Part of “CHAPTER 66 – RARE DISORDERS OF SKELETAL FORMATION AND HOMEOSTASIS“

Fibrous dysplasia, a sporadic unifocal or multifocal developmental skeletal disorder, affects either sex and often causes fractures and deformities.59 The pathogenetic abnormality is an expanding fibrous lesion of bone-forming mesenchyme.4 Monostotic disease typically presents during the second or third decade of life; polyostotic disease manifests before 10 years of age.60 Long bones or the skull are usually affected. Before adolescence, expansile skeletal lesions may fracture, cause deformity, and sometimes entrap nerves. Affected bones occasionally become sarcomatous (incidence of <1%), especially with involvement of the facial bones or the femur.61 Pregnancy may reactivate previously quiescent lesions.

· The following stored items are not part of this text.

(** [writeBuffer(data)].  With [_lens] empty and [_bufs] not,
    [lens[lens.length - 1]] is [undefined]: the comparison is false, the data
    joins the last chunk, and no element of [_lens] changes. *)
Definition writeBuffer (fuel : nat) (data : Buffer) : BytesJs bool :=
  s <- this ;;
  if destroyed s then throw (Error "SonicBoom destroyed")
  else
    let len' := _len s + len data in
    let bufs := _bufs s in
    let lens := _lens s in
    if negb (maxLength s =? 0) && (len' >? maxLength s) then
      emit (EvDrop data) ;;
      s <- this ;;
      ret (_len s <? _hwm s)
    else
      (if (len bufs =? 0)
          || match last_len lens with
             | Some l => l + len data >? maxWrite s
             | None => false
             end
       then
         upd (set_bufs (bufs ++ [[data]])) ;;
         upd (set_lens (lens ++ [len data]))
       else
         upd (set_bufs (removelast bufs ++ [last bufs [] ++ [data]])) ;;
         match last_len lens with
         | Some l => upd (set_lens (removelast lens ++ [l + len data]))
         | None => ret tt
         end) ;;
      upd (set_len len') ;;
      s <- this ;;
      when (negb (_writing s) && (_len s >=? minLength s)) (actualWriteBuffer fuel) ;;
      s <- this ;;
      ret (_len s <? _hwm s).

(** [flush(cb)] *)
Definition flush (fuel : nat) (cb : jsarg) : TextJs unit :=
  match cb with
  | NotCallable => throw (Error "flush cb must be a function")
  | _ =>
      s <- this ;;
      if destroyed s then
        let error := Error "SonicBoom destroyed" in
        match cb with
        | Fn f => call f (Some error)
        | _ => throw error
        end
      else if minLength s <=? 0 then
        match cb with
        | Fn f => call f None
        | _ => ret tt
        end
      else
        match cb with
        | Fn f => callFlushCallbackOnDrain f
        | _ => ret tt
        end ;;
        if _writing s then ret tt
        else
          when (len (_bufs s) =? 0) (upd (set_bufs [[]])) ;;
          actualWrite fuel
  end.
(** * superfast-copy-util: the scan and copy engines

    A shallow embedding of [scanner/scanner.go] and [copier/copier.go].

    The two packages are concurrent Go programs: goroutines that share a
    struct, a handful of buffered channels and the file system.  Each engine
    is embedded as a labelled transition system whose steps are the atomic
    actions of its goroutines (a channel operation, a system call, a locked
    update of the progress struct); a run is any interleaving of them.  The
    transition function is executable, so that concrete runs can be
    evaluated. *)

From stdpp Require Import gmap strings list pretty sorting.
From Stdlib Require Import ZArith QArith Qround Strings.Byte.

Local Open Scope Z_scope.

(** ** Machine integers *)

(** Go's [int64]: the counters of both progress structs. *)
Definition wrap64 (z : Z) : Z := (z + 2 ^ 63) mod 2 ^ 64 - 2 ^ 63.
Definition add64 (x y : Z) : Z := wrap64 (x + y).
Definition in_int64 (z : Z) : Prop := - 2 ^ 63 <= z < 2 ^ 63.

(** ** Buffered channels *)

(** A channel [make(chan A, cap)]: the values buffered and not yet received,
    oldest first, plus whether [close] was called.  A send needs room in the
    buffer; the hand-over to a waiting receiver that a channel of capacity
    zero relies on is not modelled (the channels that carry values in the
    two engines have a positive capacity unless the environment says
    otherwise). *)
Module Chan.
Record chan (A : Type) := Mk { buf : list A; cap : nat; closed : bool }.
Arguments Mk {A} _ _ _.
Arguments buf {A} _.
Arguments cap {A} _.
Arguments closed {A} _.

Definition make {A} (n : nat) : chan A := Mk [] n false.

Definition has_room {A} (c : chan A) : bool := bool_decide (length (buf c) < cap c)%nat.

Definition push {A} (x : A) (c : chan A) : chan A := Mk (buf c ++ [x]) (cap c) (closed c).

(** [select { case c <- x: default: }]: the value is dropped when the
    buffer is full. *)
Definition try_send {A} (x : A) (c : chan A) : chan A :=
  if has_room c then push x c else c.

Definition close {A} (c : chan A) : chan A := Mk (buf c) (cap c) true.

(** A receive by the consumer: the oldest buffered value, if any. *)
Definition recv {A} (c : chan A) : option (A * chan A) :=
  match buf c with
  | [] => None
  | x :: rest => Some (x, Mk rest (cap c) (closed c))
  end.
End Chan.

(** ** The file system *)

(** Paths are absolute and cleaned; a path is its list of components, the
    first one being the volume name (the empty string on Unix, a drive such
    as [C:] on Windows), so that [[vol]] is the root directory of a volume. *)
Abbreviation path := (list string).

Inductive node : Type :=
| File (content : list byte)
| Folder (listable : bool).

Abbreviation fsys := (gmap (list string) node).

Record FileInfo := { fi_isdir : bool; fi_size : Z }.

Definition Stat (fs : fsys) (p : path) : option FileInfo :=
  match fs !! p with
  | Some (File c) => Some {| fi_isdir := false; fi_size := Z.of_nat (length c) |}
  | Some (Folder _) => Some {| fi_isdir := true; fi_size := 0 |}
  | None => None
  end.

(** [os.MkdirAll] below an existing directory [pre]: walks down [rest],
    creating what is missing; an existing non-directory on the way is
    [ENOTDIR] and nothing is created. *)
Fixpoint mkdir_from (fs : fsys) (pre : path) (rest : list string) : option fsys :=
  match rest with
  | [] => Some fs
  | c :: rest' =>
      let p := pre ++ [c] in
      match fs !! p with
      | Some (Folder _) => mkdir_from fs p rest'
      | Some (File _) => None
      | None => mkdir_from (<[p := Folder true]> fs) p rest'
      end
  end.

Definition MkdirAll (fs : fsys) (p : path) : option fsys :=
  match p with
  | [] => None
  | vol :: rest =>
      match fs !! [vol] with
      | Some (Folder _) => mkdir_from fs [vol] rest
      | _ => None
      end
  end.

(** What [MkdirAll] changes: it adds directories, at paths in [P], where
    there was nothing. *)
Definition adds_dirs (P : path → Prop) (fs fs' : fsys) : Prop :=
  ∀ p, fs' !! p = fs !! p ∨ (fs !! p = None ∧ fs' !! p = Some (Folder true) ∧ P p).

(** How a run changes the file system: at a path in [P] a directory appears
    where there was nothing, or a file is written where there was no
    directory; every other path keeps what it held. *)
Definition grows (P : path → Prop) (fs fs' : fsys) : Prop :=
  ∀ p, fs' !! p = fs !! p
       ∨ P p ∧ (fs !! p = None ∧ fs' !! p = Some (Folder true)
                ∨ (∃ content, fs' !! p = Some (File content))
                  ∧ ∀ b, fs !! p ≠ Some (Folder b)).

(** [os.Create]: the parent must be a directory and the path must not be
    one; an existing file is truncated. *)
Definition parent (p : path) : path :=
  match p with
  | [] => []
  | [vol] => [vol]
  | _ => removelast p
  end.

Definition Create (fs : fsys) (p : path) : option fsys :=
  match fs !! parent p, fs !! p with
  | Some (Folder _), Some (Folder _) => None
  | Some (Folder _), _ => Some (<[p := File []]> fs)
  | _, _ => None
  end.

(** A write of [data] at offset [off] through an open handle; a hole left by
    a truncation reads as zero bytes. *)
Definition write_at (c : list byte) (off : nat) (data : list byte) : list byte :=
  take off c ++ replicate (off - length c) x00 ++ data ++ drop (off + length data) c.

(** [filepath.Rel] on cleaned absolute paths: the number of [..] steps and
    the components that follow them.  It fails when the volumes differ. *)
Definition relpath : Type := nat * list string.
Lemma out_multi_loop_log requester code rows : forall w,
  exists ts,
    transactions
      (w_db (snd (for_each rows (fun it =>
         r <- adjust_item_for_out (ol_name it) (ol_unit it)
                (ol_quantity it) ;;
         add_transaction_record "out" (fst r) (ol_name it) (ol_quantity it)
           (ol_unit it) (Some requester) None (ol_note it) code code None)
         w)))
    = (transactions (w_db w) ++ ts)%list
    /\ Forall2 (out_line_movement requester code) rows ts.
Proof.
  induction rows as [|it rest IH]; intros w.
  - exists []. simpl. rewrite app_nil_r. split; [reflexivity | constructor].
  - cbn [for_each]. unfold bind at 1. unfold bind at 1.
    destruct (adjust_item_for_out_log (ol_name it) (ol_unit it)
                (ol_quantity it) w) as [Hlog _].
    destruct (adjust_item_for_out (ol_name it) (ol_unit it) (ol_quantity it)
                w) as [res w1].
    simpl in Hlog. rewrite add_transaction_record_run.
    match goal with
    | |- context [for_each rest _ ?W] => destruct (IH W) as [ts [Hts Hall]]
    end.
    eexists (_ :: ts). split.
    + rewrite Hts. simpl. rewrite Hlog, <- app_assoc. reflexivity.
    + constructor; [|exact Hall].
      unfold out_line_movement. simpl. repeat split; reflexivity.
Qed.

(** X16. A batch issue that passes the field checks and the stock check
    succeeds with one code and appends exactly one movement per line,
    in the order of the lines, each of type 'out' with the name, unit,
    quantity and note of its line, the requester of the form and the
    code as transaction and as bundle code. *)
Theorem out_multi_submit_records w rows requester :
  rows <> [] -> requester <> "" ->
  Forall (fun it => out_line_bad it = false) rows ->
  Forall (line_covered (w_db w)) rows ->
  let code := trx_code_text "out" (next_now w) (next_randint w) in
  eval (out_multi_submit rows requester) w = Sukses code
  /\ exists ts,
       transactions (w_db (exec (out_multi_submit rows requester) w))
       = (transactions (w_db w) ++ ts)%list
       /\ Forall2 (out_line_movement requester code) rows ts.
Proof.
  intros Hrows Hreq Hbad Hcov code. unfold eval, exec.
  rewrite (out_multi_submit_checked rows requester w Hrows Hreq Hbad).
  assert (Hnil : check_stock (w_db w) rows = []).
  { apply check_stock_nil. eapply Forall_impl; [|exact Hcov].
    intros it. apply line_failsb_false_iff. }
  rewrite Hnil.
  rewrite code_then_loop. fold code. cbv beta. simpl fst. simpl snd.
  split; [reflexivity|].
  match goal with
  | |- context [for_each rows _ ?W] =>
      destruct (out_multi_loop_log requester code rows W) as [ts [Hts Hall]]
  end.
  exists ts. split; [exact Hts | exact Hall].
Qed.

Lemma out_multi_submit_records_witness :
  batch_A3_A4 <> [] /\ "Budi" <> ""
  /\ Forall (fun it => out_line_bad it = false) batch_A3_A4
  /\ Forall (line_covered (w_db w_AB)) batch_A3_A4
  /\ eval (out_multi_submit batch_A3_A4 "Budi") w_AB
     = Sukses (trx_code_text "out" (next_now w_AB) (next_randint w_AB))
  /\ exists ts,
       transactions (w_db (exec (out_multi_submit batch_A3_A4 "Budi") w_AB))
       = (transactions (w_db w_AB) ++ ts)%list
       /\ Forall2 (out_line_movement "Budi"
                     (trx_code_text "out" (next_now w_AB) (next_randint w_AB)))
            batch_A3_A4 ts.
Proof.
  assert (H1 : batch_A3_A4 <> []) by (intros H; discriminate H).
  assert (H2 : "Budi" <> "") by (intros H; discriminate H).
  assert (H3 : Forall (fun it => out_line_bad it = false) batch_A3_A4)
    by (repeat constructor).
  assert (H4 : Forall (line_covered (w_db w_AB)) batch_A3_A4).
  { repeat constructor; apply line_failsb_false_iff; vm_compute;
      reflexivity. }
  split; [exact H1|]. split; [exact H2|]. split; [exact H3|].
  split; [exact H4|].
  exact (out_multi_submit_records w_AB batch_A3_A4 "Budi" H1 H2 H3 H4).
Defined.

(** ** How stock adds up *)

Lemma key_eqb_neq a b : key_eqb a b = false <-> a <> b.
Proof.
  split.
  - intros H Heq. apply key_eqb_eq in Heq. congruence.
  - intros H. destruct (key_eqb a b) eqn:E; [|reflexivity].
    apply key_eqb_eq in E. contradiction.
Qed.

Lemma w_db_set_db d w : w_db (set_db d w) = d.
Proof. reflexivity. Qed.

(** One [upsert_item] adds its quantity to the stock of its key and
    leaves the stock of every other key as it was. *)
Lemma upsert_item_stock name category unit quantity min_stock rack expiry
    w name' unit' :
  store_wf (w_db w) ->
  (stock_of name' unit'
     (w_db (snd (upsert_item name category unit quantity min_stock rack
                   expiry w)))
   == stock_of name' unit' (w_db w)
      + (if key_eqb (PyStr.strip name, unit) (name', unit')
         then quantity else 0))%Q.
Proof.
  intros [[Hnd _] _].
  destruct (key_eqb (PyStr.strip name, unit) (name', unit')) eqn:Ek.
  - apply key_eqb_eq in Ek. injection Ek as <- <-.
    destruct (upsert_item_effect name category unit quantity min_stock rack
                expiry w) as [row' [Hsel [_ [Hq _]]]].
    unfold stock_of at 1. rewrite Hsel. exact Hq.
  - apply key_eqb_neq in Ek.
    assert (Hne : (name', unit') <> (PyStr.strip name, unit)) by congruence.
    unfold stock_of.
    destruct (select_item (PyStr.strip name) unit (w_db w)) as [row|] eqn:E.
    + rewrite (upsert_item_found _ _ _ _ _ _ _ _ _ E).
      cbn [snd]. rewrite w_db_set_db.
      rewrite (select_update_other (PyStr.strip name) unit name' unit')
        by (auto; reflexivity).
      ring.
    + rewrite (upsert_item_new _ _ _ _ _ _ _ _ E).
      cbn [snd]. rewrite w_db_set_db.
      rewrite (select_insert_other (PyStr.strip name) unit name' unit')
        by (auto; reflexivity).
      ring.
Qed.
(** [ws.onclose] *)
Definition onclose (p : PromiseId) (code : Z) (reason : string)
  (rnd : double)
  (c : WebSocketConnection) : WebSocketConnection * list Effect :=
  let c1 := with_ws None c in
  let '(c2, fx2) := setStatus disconnected c1 in
  let fx3 := [Emit (emit_disconnected code reason)] in
  let '(c4, fx4) :=
    match connectPromise c2 with
    | Some _ =>
        let e := WebSocketError
                   ("WebSocket closed during connection: " +:+ pretty code
                    +:+ " " +:+ reason) in
        (settle p (Failed e) (with_connectPromise None c2), [Reject p e])
    | None => (c2, [])
    end in
  let '(c5, fx5) :=
    if negb (manualClose c4) && autoReconnect (options c4)
    then scheduleReconnect rnd c4
    else (c4, []) in
  (c5, fx2 ++ fx3 ++ fx4 ++ fx5).

(** [ws.onerror]; an empty [message] is falsy. *)
Definition onerror (message : string) (c : WebSocketConnection)
  : WebSocketConnection * list Effect :=
  let '(c1, fx1) := setStatus error c in
  let message' :=
    match message with
    | EmptyString => "WebSocket connection error"
    | _ => message
    end in
  (c1, fx1 ++ [Emit (emit_error message' None)]).

(** The callback of [setTimeout] in [scheduleReconnect]. *)
Definition reconnect_fires (t : TimerId) (throws : option string)
  (c : WebSocketConnection) : WebSocketConnection * list Effect :=
  if decide (t ∈ (timers c).*1) then
    let c1 := with_timers (filter (fun x => x.1 ≠ t) (timers c))
                (nextTimer c) c in
    let c2 := with_reconnectAttempts (reconnectAttempts c1 + 1) c1 in
    let '(c3, _, fx) := connect throws c2 in
    (c3, fx)
  else (c, []).

(** [send] *)
Definition send (data : Session.WebSocketSendPayload)
  (c : WebSocketConnection) : WebSocketConnection * list Effect :=
  match ws c with
  | Some channel =>
      match sockets c !! channel with
      | Some {| readyState := OPEN |} => (c, [ChannelSend channel data])
      | _ => (c, [Throw (WebSocketError "WebSocket is not connected")])
      end
  | None => (c, [Throw (WebSocketError "WebSocket is not connected")])
  end.

Definition set_socket (channel : nat) (f : Socket -> Socket)
  (c : WebSocketConnection) : WebSocketConnection :=
  match sockets c !! channel with
  | Some sock => with_sockets (<[channel := f sock]> (sockets c)) c
  | None => c
  end.

(** The channel after its handlers were set to [null] and [close()] was
    called on it. *)
Definition detached (sock : Socket) : Socket :=
  {| readyState := match readyState sock with
                   | CLOSED => CLOSED
                   | _ => CLOSING
                   end;
     attached := false;
     socket_promise := socket_promise sock |}.

Definition in_state (r : ReadyState) (sock : Socket) : Socket :=
  {| readyState := r; attached := attached sock;
     socket_promise := socket_promise sock |}.

(** [close] *)
Definition close (c : WebSocketConnection)
  : WebSocketConnection * list Effect :=
  let c1 := with_manualClose true c in
  let '(c2, fx2) :=
    match reconnectTimeout c1 with
    | Some t =>
        (with_reconnectTimeout None
           (with_timers (filter (fun x => x.1 ≠ t) (timers c1))
              (nextTimer c1) c1),
         [ClearTimeout t])
    | None => (c1, [])
    end in
  let '(c3, fx3) :=
    match ws c2 with
    | Some channel =>
        (set_socket channel detached (with_ws None c2),
         [Detach channel; ChannelClose channel])
    | None => (c2, [])
    end in
  let c4 := with_connectPromise None c3 in
  let '(c5, fx5) := setStatus disconnected c4 in
  (c5, fx2 ++ fx3 ++ fx5).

Some patients have characteristic hyperpigmented skin macules called café-au-lait spots (Fig. 66-10) and endocrine hyperfunction (i.e., McCune-Albright syndrome).59 The endocrinopathy is usually pseudoprecocious puberty in girls and less commonly thyrotoxicosis, Cushing syndrome, acromegaly, hyperprolactinemia, or hyperparathyroidism.62 Rarely, patients with McCune-Albright syndrome also have renal phosphate wasting and hypophosphatemic bone disease that may represent a form of “oncogenic” rickets or osteomalacia63 (see Chap. 63, Chap. 67, Chap. 70 and chap. 219).